Here I am, queen of my home, with the responsibility to make it a warm and loving palace for the king and princess whom I live with.
Here I am, keeper of the bills, with forms to fill out, and the confusion of taxes to decipher.
Here I am, executive chef, with meals to cook and menus to plan.
Here I am, cleaning lady, with a sticky floor that is calling my name.
Here I am, wife, with a husband to listen to, and to encourage.
Here I am, mommy, with soft cheeks to kiss and yes, (four - today) very-messy diapers to change.
Here I am, research analyst, with future purchases to compare and contrast.
Here I am, administrative assistant, with a house to run while my husband studies to improve himself in his field of work.
Here I am, sister in Christ, with people to pray for and with.
Here I am, child of the King, with a loving Father in heaven Who has blessed me abundantly.
Here I am, wasting time, with a sinful spirit.
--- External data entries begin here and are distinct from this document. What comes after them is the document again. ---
(** * CursorFocus: the pattern-matching analyzers and the project aggregator

    A shallow embedding of [generator/patterns.py], [rules_generator.py]
    and [analyzers.py], and of what [generator/prompts/ai_rules_prompt.py]
    keeps of an earlier copy of the generator.

    Text is a [string] of 8-bit characters.  Character classes are those of
    Python on the ASCII range; a character above 127 is treated as a
    caseless symbol that is neither a word character nor white space,
    where Python knows upper-case and lower-case letters beyond that range:
    a property that rests on the case of a character is stated for text of
    the ASCII range.
    Python values that are either a string or [None] are [option string];
    a dictionary whose order of insertion matters is an association list,
    one that is only looked up by key is a [gmap]. *)

From stdpp Require Import gmap strings list.
From Stdlib Require Import Ascii.
From Stdlib Require String.

Set Warnings "-register-all".

(** ** Characters and strings, as Python's [str] methods see them *)

Module Chr.

Definition code (c : ascii) : nat := nat_of_ascii c.

Definition between (lo hi c : ascii) : bool :=
  (code lo <=? code c)%nat && (code c <=? code hi)%nat.

Definition is_lower (c : ascii) : bool := between "a"%char "z"%char c.
Definition is_upper (c : ascii) : bool := between "A"%char "Z"%char c.
Definition is_digit (c : ascii) : bool := between "0"%char "9"%char c.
I need an attitude adjustment.
What did I do today? I got anxious and annoyed. I wrote an email to Mr. S at work, bothering him with my confusion over our taxes. I wasted time getting frustrated because my calculator is out of batteries.
What should I have done? I should have paced myself. Prayed. Waited to bother my husband. Recited a Scripture or three to myself. Sang to Selena - because a joyful heart doeth good like a medicine.
I feel so much better already. The birds are chirping, and tomorrow promises to be a sunny day.